Ela ri, joga os cabelos para trás com a mão.

-O que tinha de ser feito, foi feito, agora é esperar que o metabolismo aja.

Edgar deixa escapar um muxoxo de incompreensão.

-Fica claro que você não tentou abrir as janelas, pois saberia que elas estão hermeticamente lacradas, o vidro agora é inquebrável. A porta também foi lacrada, e reforçada. O telefone foi cortado, e a luz em meia hora se apagará. A água continuará, para não morrermos de sede, e comida temos para um bom tempo. Agora só nos resta esperar que nossos corpos consumam o oxigênio restante.

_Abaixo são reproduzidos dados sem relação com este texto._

Lemma overlaps_false img eh ph n : forall prev,
  overlaps img eh ph prev n = Some false ->
  forall j other, prev <= j < prev + Z.of_nat n -> in_image img eh j other -> good_segment img other -> good_segment img ph ->
    forall v, in_mem ph v -> ~ in_mem other v.
Proof.
  induction n as [|n IH]; intros prev; cbn [overlaps]; [lia|].
  destruct (read_phdr img eh prev) as [o|] eqn:Eo; [|done]. cbn [mbind option_bind].
  destruct (add_overflow_u64 (p_vaddr o) (p_memsz o)) as [oe ov] eqn:Ea. split_if E; [done|]. intros Hrest j other Hj Hr Hgo Hg v Hv Hv2.
  destruct (Z.eq_dec j prev) as [->|Hne]; [|apply (IH (prev + 1) Hrest j other ltac:(lia) Hr Hgo Hg v Hv Hv2)].
  unfold in_image in Hr. rewrite Hr in Eo. injection Eo as ->.
  pose proof (mem_end_eq _ _ Hgo) as Me. unfold mem_end in Me. rewrite Ea in Me. cbn [fst] in Me.
  assert (Hov : ov = false).
  { unfold add_overflow_u64 in Ea. injection Ea as <- <-. rewrite Me. apply Z.ltb_ge. pose proof (gs_mem _ _ Hgo). lia. }
  rewrite (gs_load _ _ Hgo), Z.eqb_refl, Hov, Me, (mem_end_eq _ _ Hg) in E. pose proof (gs_mem _ _ Hgo) as Hm. unfold in_mem in *.
  destruct (Z.eqb_spec (p_memsz o) 0); [lia|]. cbn [andb negb] in E. apply andb_false_iff in E as [E|E]; apply Z.ltb_ge in E; lia.
Qed.

(** ** The segments loaded so far *)

Record loaded_inv st (root : Z) (img : list Z) (segs : list phdr) : Prop := LoadedInv {
  li_space : space_inv st root;
  li_good ph : ph ∈ segs -> good_segment img ph;
  li_file ph v : ph ∈ segs -> in_file ph v = true -> cell st root v = Some (prot ph, file_byte img ph v);
  li_prot ph v : ph ∈ segs -> in_pages ph v -> exists b, cell st root v = Some (prot ph, b);
  li_zero v pr b : user_addr v -> cell st root v = Some (pr, b) -> (forall ph, ph ∈ segs -> in_file ph v = false) -> b = 0;
  li_only v : user_addr v -> cell st root v <> None -> exists ph, ph ∈ segs /\ in_pages ph v
}.

Lemma load_segment_inv st root img eh ph i st' segs :
  image img -> good_segment img ph -> loaded_inv st root img segs ->
  (forall other, other ∈ segs -> forall v, in_mem ph v -> ~ in_mem other v) ->
  load_segment st root img eh ph i = Some (st', 0) -> loaded_inv st' root img (segs ++ [ph]).
Proof.
  intros Hi Hg [I1 I2 I3 I4 I5 I6] Hdis. rewrite load_segment_eq by done.
  destruct (overlaps _ _ _ _ _) as [[]|]; try done. cbn [mbind option_bind]. intros E.
  destruct (seg_bounds img ph Hg) as (B1 & _ & B3 & _ & Hb).
  destruct (load_pages_cell root img ph (Z.to_nat (seg_count ph)) st (seg_start ph) st') as (S1 & P1 & C1); [done..|lia|rewrite Z2Nat.id by lia; lia|done|done|].
  rewrite Z2Nat.id in P1, C1 by lia.
  assert (C : forall v, user_addr v -> (in_pages ph v /\ cell st' root v = loaded img ph v (cell st root v)) \/
                                       (~ in_pages ph v /\ cell st' root v = cell st root v)).
  { intros v Hv. rewrite C1 by done. specialize (Hb v).
    destruct (Z.leb_spec (seg_start ph) v), (Z.ltb_spec v (seg_start ph + seg_count ph * PAGE_SIZE)); cbn [andb]; [left|right..];
      (split; [apply Hb || (rewrite Hb)|done]); lia. }
  assert (In : forall x, x ∈ segs ++ [ph] <-> x ∈ segs \/ x = ph).
  { intros x. rewrite elem_of_app, list_elem_of_singleton. done. }
  assert (Hnf : forall o v, o ∈ segs -> in_file o v = true -> in_file ph v = false).
  { intros o v Ho Hf. destruct (in_file ph v) eqn:Ef; [|done]. exfalso.
    apply (Hdis o Ho v); [by apply (in_file_mem img)|apply (in_file_mem img); auto]. }
  constructor.
  - done.
  - intros x [Hx| ->]%In; auto.
  - intros x v [Hx| ->]%In Hf.
    + pose proof (I3 x v Hx Hf) as Hc. assert (Hu : user_addr v).
      { apply (in_pages_user img x); [by apply I2|]. apply in_mem_pages, (in_file_mem img); auto. }
      destruct (C v Hu) as [[Hp ->]|[_ ->]]; [|done]. unfold loaded. rewrite (Hnf x v Hx Hf), Hc. cbn [byte_of].
      f_equal. f_equal. symmetry. apply (P1 v _ _ ltac:(by apply Hb) Hc).
    + assert (Hp : in_pages ph v) by (apply in_mem_pages, (in_file_mem img); auto).
      destruct (C v (in_pages_user _ _ _ Hg Hp)) as [[_ ->]|[Hn _]]; [|done]. unfold loaded. by rewrite Hf.
  - intros x v [Hx| ->]%In Hp.
    + destruct (I4 x v Hx Hp) as [b Hc]. destruct (C v (in_pages_user _ _ _ (I2 x Hx) Hp)) as [[Hp2 ->]|[_ ->]]; [|by exists b].
      unfold loaded. rewrite Hc. rewrite <-(P1 v _ _ ltac:(by apply Hb) Hc). eauto.
    + destruct (C v (in_pages_user _ _ _ Hg Hp)) as [[_ ->]|[Hn _]]; [|done]. unfold loaded. eauto.
  - intros v pr b Hu Hc Hall. assert (Hph : in_file ph v = false) by (apply Hall, In; auto).
    assert (Hseg : forall o, o ∈ segs -> in_file o v = false) by (intros o Ho; apply Hall, In; auto).
    destruct (C v Hu) as [[_ E']|[_ E']]; rewrite E' in Hc; [|by apply (I5 v pr b)].
    unfold loaded in Hc. rewrite Hph in Hc. injection Hc as <- <-. destruct (cell st root v) as [[p2 b2]|] eqn:Ec; [|done].
    cbn [byte_of]. by apply (I5 v p2 b2).
  - intros v Hu Hc. destruct (C v Hu) as [[Hp _]|[_ E']]; [exists ph; rewrite In; auto|]. rewrite E' in Hc.
    destruct (I6 v Hu Hc) as (o & Ho & Hp). exists o. rewrite In. auto.
Qed.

Desespero, Edgar cai no chão e começa a chorar convulsivamente. Mas, com o tempo, lembra-se do cilindro de ar que tem no quarto, resquícios de sua viagem á praia semana passada; também se lembra de seu celular, que ficou no quarto, junto ao cilindro. Ele teria como chamar ajuda; e provocaria fumaça para sufocar a estranha mulher, sobrevivendo com o ar do cilindro.

A mulher se levanta calmamente, e ruma ao quarto; logo depois se ouve um estalo e um estrondo. Volta com os pedaços do celular na mão.
-Esqueça seu plano de se salvar com o celular e o cilindro, que, inclusive, encurtou nosso tempo aqui.

Edgar olha perplexo para os cacos de celular, e depois para ela, pedindo com os olhos por explicações.

-Um cano foi rompido no banheiro quando eu me livrei do cilindro de ar. Em algumas horas o apartamento vai ser inundado.

Outra onda de desespero. E depois confusão, delírio histérico, anestesia, conformação. Vai até a estante molemente, e apanha uma caixinha. Senta-se á frente de sua executora.

Joga xadrez?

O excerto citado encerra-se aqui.